Data Preparation Guide

# Data Preparation Guide

This guide provides detailed instructions and best practices for preparing your dataset for use with the Ensemble Genetic Algorithm project. Correctly formatting your data is the most critical step to ensure a successful experiment.

## Core Requirements

The framework is designed to work with a specific data structure. Please ensure your dataset meets the following criteria.

### 1. File Format

  • CSV (Comma-Separated Values): Your dataset must be saved in a standard CSV file.

### 2. Data Types

  • All Numeric: All columns in your dataset, including features and the outcome variable, must be numeric (integers or floats).

  • No Missing Headers: Every column must have a header name.

  • No Non-Numeric Data: The framework is not designed to handle string, categorical (unless one-hot encoded), or object data types. Please preprocess your data to convert all columns to a numeric format.

### 3. Outcome Variable

This is the most important requirement.

  • Binary: The outcome variable must be binary, containing only two distinct values (e.g., 0 and 1).

  • Column Name Suffix: The name of the outcome variable column must end with the suffix _outcome_var_1. - Correct: my_outcome_outcome_var_1, disease_outcome_var_1 - Incorrect: outcome, my_outcome_variable

### 4. Feature Columns

  • There are no strict naming requirements for feature columns, but they must be unique and should not contain special characters that might interfere with processing.

### 5. Missing Values (NaNs)

  • The framework has a built-in mechanism to handle missing data. The percent_missing parameter in the configuration grid (grid_param_space_ga.py) allows you to specify a threshold for column removal. For example, a value of 99.8 will remove any column that has more than 99.8% missing values.

  • The percent_missing parameter, configured in your config.yml under grid_params, allows you to specify a threshold for column removal. For example, a value of 99.8 will remove any column that has more than 99.8% missing values.

  • Remaining missing values in the data are typically handled by the base learners, many of which (like XGBoost) can handle NaNs natively. For others, you may need to perform imputation before running the experiment if you encounter errors.

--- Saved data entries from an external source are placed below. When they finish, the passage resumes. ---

(** C10.  A ceiling that is absent or zero is no ceiling: on an orchestrator
    that has not terminated, any number of [incrementAgentLoop] calls (for any
    agents) all answer [true] and leave the state unterminated when
    [maxAgentLoops] is absent or 0, and likewise any number of
    [incrementReflectionCycle] calls when [maxReflectionCycles] is absent or
    0. *)
Theorem zero_ceiling_is_unlimited (p : option CrewExecutionPolicies)
  (t : TerminationState) :
  terminated t = false ->
  (unlimited (agentLoopCeiling p) ->
   forall agentIds : list string,
     (performAll p (map CallAgentLoop agentIds) t).1 = map (fun _ => true) agentIds /\
     terminated (performAll p (map CallAgentLoop agentIds) t).2 = false) /\
  (unlimited (reflectionCeiling p) ->
   forall n : nat,
     (performAll p (replicate n CallReflectionCycle) t).1 = replicate n true /\
     terminated (performAll p (replicate n CallReflectionCycle) t).2 = false).
Proof.
  intros Ht. split.
  - intros Hu agentIds. revert t Ht.
    induction agentIds as [|a ids IH]; intros t Ht; [split; [reflexivity | exact Ht]|].
    destruct (incrementAgentLoop_unlimited p a t Hu Ht) as [H1 H2].
    simpl. destruct (incrementAgentLoop p a t) as [answer t1]. simpl in H1, H2.
    destruct (IH t1 H2) as [H3 H4].
    destruct (performAll p (map CallAgentLoop ids) t1) as [answers t2].
    simpl in *. subst. split; [reflexivity | exact H4].
  - intros Hu n. revert t Ht.
    induction n as [|n IH]; intros t Ht; [split; [reflexivity | exact Ht]|].
    destruct (incrementReflectionCycle_unlimited p t Hu Ht) as [H1 H2].
    simpl. destruct (incrementReflectionCycle p t) as [answer t1]. simpl in H1, H2.
    destruct (IH t1 H2) as [H3 H4].
    destruct (performAll p (replicate n CallReflectionCycle) t1) as [answers t2].
    simpl in *. subst. split; [reflexivity | exact H4].
Qed.

Lemma zero_ceiling_is_unlimited_witness :
  (performAll (loopsCappedAt 0) (map CallAgentLoop ["a"; "a"; "b"]) initialTermination).1
  = [true; true; true] /\
  terminated (performAll None (replicate 4 CallReflectionCycle) initialTermination).2
  = false.
Proof.
  split.
  - apply (proj1 (zero_ceiling_is_unlimited (loopsCappedAt 0) initialTermination eq_refl)).
    right. reflexivity.
  - apply (proj2 (zero_ceiling_is_unlimited None initialTermination eq_refl)).
    left. reflexivity.
Defined.

(** ** Properties of a run *)

(** A telemetry hook of two arguments that is absent or returns normally. *)
Definition quietHook2 {A B} (hook : option (A -> B -> Settled unit)) : Prop :=
  forall h, hook = Some h -> forall a b, h a b = Fulfilled tt.

Lemma quietHook2_None {A B} : @quietHook2 A B None.
Proof. intros h Hh. discriminate. Qed.

Lemma callHook_quiet2 {A B} (hook : option (A -> B -> Settled unit)) (a : A) (b : B)
  (strict : bool) (pre : World -> Prop) :
  quietHook2 hook ->
  spec strict pre (callHook (option_map (fun h => h a b) hook)) (fun _ => pre).
Proof.
  intros Hq. apply spec_callHook. intros e He.
  destruct hook as [h|]; simpl in He; [|discriminate].
  rewrite (Hq h eq_refl) in He. discriminate.
Qed.

(** [Reach w0 n w]: [w] comes from [w0] by at most [n] entries pushed on the
    ledger (and any number of model calls); the termination state is that of
    [w0]. *)
Definition Reach (w0 : World) (n : nat) (w : World) : Prop :=
  w_termination w = w_termination w0 /\
  exists es, length es <= n /\ w_memory w = pushAll es (w_memory w0).

Lemma Reach_refl (w : World) : Reach w 0 w.
Proof. split; [reflexivity|]. exists []. split; [simpl; lia | reflexivity]. Qed.

Lemma Reach_mono (w0 : World) (k k' : nat) (w : World) :
  k <= k' -> Reach w0 k w -> Reach w0 k' w.
Proof.
  intros Hle (Ht & es & Hlen & Hm). split; [exact Ht|].
  exists es. split; [lia | exact Hm].
Qed.

Lemma remember_spec (strict : bool) (w0 : World) (k : nat) (e : MemoryEntry) :
  spec strict (Reach w0 k) (remember (pushEntry e)) (fun _ => Reach w0 (k + 1)).
Proof.
  apply spec_modify. intros w (Ht & es & Hlen & Hm). split; [exact Ht|].
  exists (es ++ [e]). split; [rewrite length_app; simpl; lia|].
  simpl. rewrite Hm, pushAll_app. reflexivity.
Qed.

Lemma rememberRationale_spec (strict : bool) (w0 : World) (k : nat) (label : string)
  (p : Plan) :
  spec strict (Reach w0 k) (rememberRationale label p) (fun _ => Reach w0 (k + 1)).
Proof.
  unfold rememberRationale.
  destruct (plan_rationale p) as [r|]; [destruct (truthy r)|].
  - apply remember_spec.
  - apply spec_ret. intros w Hw. apply (Reach_mono w0 k); [lia | exact Hw].
  - apply spec_ret. intros w Hw. apply (Reach_mono w0 k); [lia | exact Hw].
Qed.

Lemma checkTermination_spec (strict : bool) (w0 : World) (k : nat) :
  spec strict (Reach w0 k) checkTermination
    (fun stop w => stop = terminated (w_termination w0) /\ Reach w0 k w).
Proof.
  intros w Hw. simpl. split; [now rewrite (proj1 Hw) | exact Hw].
Qed.

(** A computation that returns from every world, when it does so from every
    starting point of [Reach]. *)
Lemma spec_from_start {A} (strict : bool) (m : M World A)
  (post : World -> A -> World -> Prop) :
  (forall w0, spec strict (Reach w0 0) m (post w0)) ->
  spec strict (fun _ => True) m (fun _ _ => True).
Proof.
  intros H w _. specialize (H w w (Reach_refl w)).
  destruct (m w) as [[[a|e] w']|]; [exact I | exact H | exact H].
Qed.

Section RunProperties.

Variable timing : list AgentWork -> Timing.
Variable JSON_parse : string -> Settled JsonValue.
Variable this : Orchestrator.

Hypothesis generated_quiet : quietHook2 (onPlanGenerated (cfg this)).
Hypothesis step_quiet : quietHook2 (onPlanStepUpdate (cfg this)).
Hypothesis wave_quiet : quietHook2 (onPlanWaveComplete (cfg this)).
Hypothesis batch_quiet :
  forall px, parallelExecutor this = Some px ->
    quiet (onStartBatch px) /\ quiet (onFinishBatch px).

Lemma stepUpdateHook_spec (w0 : World) (k : nat) (step : PlanStep) (ev : PlanStepEvent) :
  spec true (Reach w0 k) (stepUpdateHook this step ev) (fun _ => Reach w0 (k + 1)).
Proof.
  unfold stepUpdateHook.
  apply spec_bind with (mid := fun _ => Reach w0 (k + 1)).
  - destruct ev; apply remember_spec.
  - intros _. now apply callHook_quiet2.
Qed.

Lemma waveCompleteHook_spec (w0 : World) (k n : nat) (steps : list PlanStep) :
  spec true (Reach w0 k) (waveCompleteHook this n steps) (fun _ => Reach w0 (k + 1)).
Proof.
  unfold waveCompleteHook.
  apply spec_bind with (mid := fun _ => Reach w0 k).
  - now apply callHook_quiet2.
  - intros _. apply remember_spec.
Qed.

Lemma runBatchOf_spec (w0 : World) (k : nat) (px : ParallelExecutorOptions)
  (items : list AgentWork) :
  parallelExecutor this = Some px ->
  spec true (Reach w0 k) (runBatchOf timing px items) (fun _ => Reach w0 k).
Proof.
  intros Hpx. unfold runBatchOf.
  destruct (batch_quiet px Hpx) as [Hs Hf].
  destruct (runBatch_resolves (timing items) px items Hs Hf) as [summary Hsum].
  rewrite Hsum. intros w Hw. exact Hw.
Qed.

(** The plan case leaves at most three ledger entries per pending step and
    one more; unless the run was already terminated (or there is nothing to
    run the plan with) every step of the plan it hands back has been settled. *)
Lemma executePlanThenParallel_spec (w0 : World) (k : nat) (p : Plan) :
  spec true (Reach w0 k) (executePlanThenParallel timing this p)
    (fun r w =>
       Reach w0 (k + pot 3 1 (plan_steps p) + 1) w /\
       map shape (plan_steps r.2) = map shape (plan_steps p) /\
       plan_rationale r.2 = plan_rationale p /\
       (terminated (w_termination w0) = true -> r.2 = p) /\
       (terminated (w_termination w0) = false ->
        crew this <> None -> parallelExecutor this <> None ->
        Forall (fun s => isTerminal (step_status s) = true) (plan_steps r.2))).
Proof.
  assert (Hskip : forall n,
             (terminated (w_termination w0) = false ->
              crew this <> None -> parallelExecutor this <> None ->
              Forall (fun s => isTerminal (step_status s) = true) (plan_steps p)) ->
             spec true (Reach w0 k) (ret (n, p))
               (fun (r : nat * Plan) w =>
                  Reach w0 (k + pot 3 1 (plan_steps p) + 1) w /\
                  map shape (plan_steps r.2) = map shape (plan_steps p) /\
                  plan_rationale r.2 = plan_rationale p /\
                  (terminated (w_termination w0) = true -> r.2 = p) /\
                  (terminated (w_termination w0) = false ->
                   crew this <> None -> parallelExecutor this <> None ->
                   Forall (fun s => isTerminal (step_status s) = true) (plan_steps r.2)))).
  { intros n Hn. apply spec_ret. intros w Hw. simpl.
    split; [apply (Reach_mono w0 k); [lia | exact Hw]|].
    split; [reflexivity|]. split; [reflexivity|]. split; [reflexivity | exact Hn]. }
  assert (Hbatch : forall px, parallelExecutor this = Some px ->
             forall n items,
               spec true (Reach w0 n) (runBatchOf timing px items) (fun _ => Reach w0 n))
    by (intros px Hpx n items; now apply runBatchOf_spec).
  unfold executePlanThenParallel.
  apply spec_bind with (mid := fun stop w => stop = terminated (w_termination w0) /\
                                             Reach w0 k w);
    [apply checkTermination_spec|].
  intros stop. apply spec_assume. intros ->.
  destruct (terminated (w_termination w0)) eqn:Ht; [apply Hskip; discriminate|].
  destruct (crew this) as [kc|] eqn:Ek; [|apply Hskip; intros _ H; now destruct H].
  destruct (parallelExecutor this) as [px|] eqn:Epx;
    [|apply Hskip; intros _ _ H; now destruct H].
  destruct (plan_steps p) as [|s0 rest] eqn:Esteps.
  { apply Hskip. intros _ _ _. constructor. }
  clear Hskip. rewrite <- Esteps.
  set (dag := {| PlanDAGExecutor.parallelExecutor := runBatchOf timing px;
                 hooks := Some {| onStepUpdate := Some (stepUpdateHook this);
                                  onWaveStart := None;
                                  onWaveComplete := Some (waveCompleteHook this) |} |}).
  set (factory := plannedWork (List.find isWorker (crew_agents kc))).
  assert (Hdag : spec true (Reach w0 k) (PlanDAGExecutor.run dag factory p)
                   (fun r w =>
                      Reach w0 (k + pot 3 1 (plan_steps p)) w /\
                      Forall (fun s => isTerminal (step_status s) = true) (plan_steps r.2) /\
                      map shape (plan_steps r.2) = map shape (plan_steps p) /\
                      plan_rationale r.2 = plan_rationale p)).
  { unfold PlanDAGExecutor.run.
    apply (runWithin_spec (Reach w0) (Reach_mono w0) true 1 0 1 dag factory).
    - intros n items. now apply (Hbatch px).
    - intros h f Hh Hf n s e. inversion Hh; subst h. inversion Hf; subst f.
      apply stepUpdateHook_spec.
    - intros h f Hh Hf. inversion Hh; subst h. discriminate.
    - intros h f Hh Hf n i l. inversion Hh; subst h. inversion Hf; subst f.
      apply waveCompleteHook_spec.
    - lia. }
  intros w Hw. unfold bind. specialize (Hdag w Hw).
  destruct (PlanDAGExecutor.run dag factory p w) as [[[[result p']|e] w1]|];
    [|exact Hdag|exact Hdag].
  destruct Hdag as (Hw1 & Hterm & Hshape & Hrat). simpl.
  split; [|split; [exact Hshape|split; [exact Hrat|split; [discriminate|]]]].
  - pose proof (remember_spec true w0 (k + pot 3 1 (plan_steps p))
                  (ThoughtEntry
                     ("Plan execution summary: "
                      +:+ pretty (countStatus done (plan_steps p')) +:+ " done, "
                      +:+ pretty (countStatus error (plan_steps p')) +:+ " error, "
                      +:+ pretty (waves result) +:+ " waves.") None None) w1 Hw1) as H.
    exact H.
  - intros _ _ _. exact Hterm.
Qed.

## Example of a Valid CSV File

Here is a small example of what a correctly formatted CSV file (my_data.csv) would look like:

`csv feature_A,feature_B,feature_C,readmission_outcome_var_1 10.5,2.3,1,0 8.2,4.1,0,1 9.1,3.3,1,0 7.6,2.9,0,1 11.0,1.5,1,0 `

In this example: - All values are numeric. - The outcome column, readmission_outcome_var_1, ends with the required suffix. - The outcome is binary (0 or 1).

By adhering to these guidelines, you can ensure that your data is correctly ingested and processed by the experiment pipeline.